(* ===== verification/Heap.v ===== *)
(** * The kernel heap: [src/src/mm/mm.c]

    The allocator as the code has it: headers, footers and the sorted index of
    holes are words in the kernel's memory, a [gmap] of bytes in which an absent
    byte is not mapped.  Blocks have any size, so headers lie at any address.
    The heap grows through [make_page], which itself asks the allocator for
    page tables: the operations take [mkpage] and [rmpage] as arguments, and
    [kalloc_heap] ties the knot with fuel. *)
From S2P Require Import Prelude Paging.
Open Scope nup_scope.

Definition MM_MAGIC : Z := 0x68747552.
Definition MM_KHEAP_MIN : Z := 0x100000.
Definition MM_INDEX_COUNT : Z := 0x800.
Definition MM_FLAG_BLOCK : Z := 0.
Definition MM_FLAG_HOLE : Z := 1.
(** [-1], compared with a [UINT]. *)
Definition MM_NO_HOLE : Z := 0xFFFFFFFF.
Definition sizeof_mm_header : Z := 8.
Definition sizeof_mm_footer : Z := 8.
Definition sizeof_heap : Z := 28.

(** [aheap->entries] is the address of the index. *)
Record heap := Heap {
  entries : Z; entrycount : Z; maxentries : Z; start : Z; end_ : Z; memend : Z; pageflags : Z }.

Record heap_state := HeapState { hmem : gmap Z Z; kheap : option heap; kmalloc_pos : Z }.

(** ** Memory *)

Definition load32 (m : gmap Z Z) (p : Z) : option Z :=
  a ← m !! u32 p; b ← m !! u32 (p + 1); c ← m !! u32 (p + 2); d ← m !! u32 (p + 3);
  Some (a + b * 0x100 + c * 0x10000 + d * 0x1000000).

Definition put_byte (m : gmap Z Z) (p b : Z) : option (gmap Z Z) :=
  _ ← m !! u32 p; Some (<[u32 p := b]> m).

Definition store32 (m : gmap Z Z) (p v : Z) : option (gmap Z Z) :=
  m ← put_byte m p (v mod 0x100); m ← put_byte m (p + 1) (v / 0x100 mod 0x100);
  m ← put_byte m (p + 2) (v / 0x10000 mod 0x100); put_byte m (p + 3) (v / 0x1000000 mod 0x100).

Local Abbreviation HM := (M (pstate heap_state)).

• **ACTIVITY**
Could you copy out every line in the material above that contains the string "which"?

• **TASK ANSWER**
    holes are words in the kernel's memory, a [gmap] of bytes in which an absent
    The heap grows through [make_page], which itself asks the allocator for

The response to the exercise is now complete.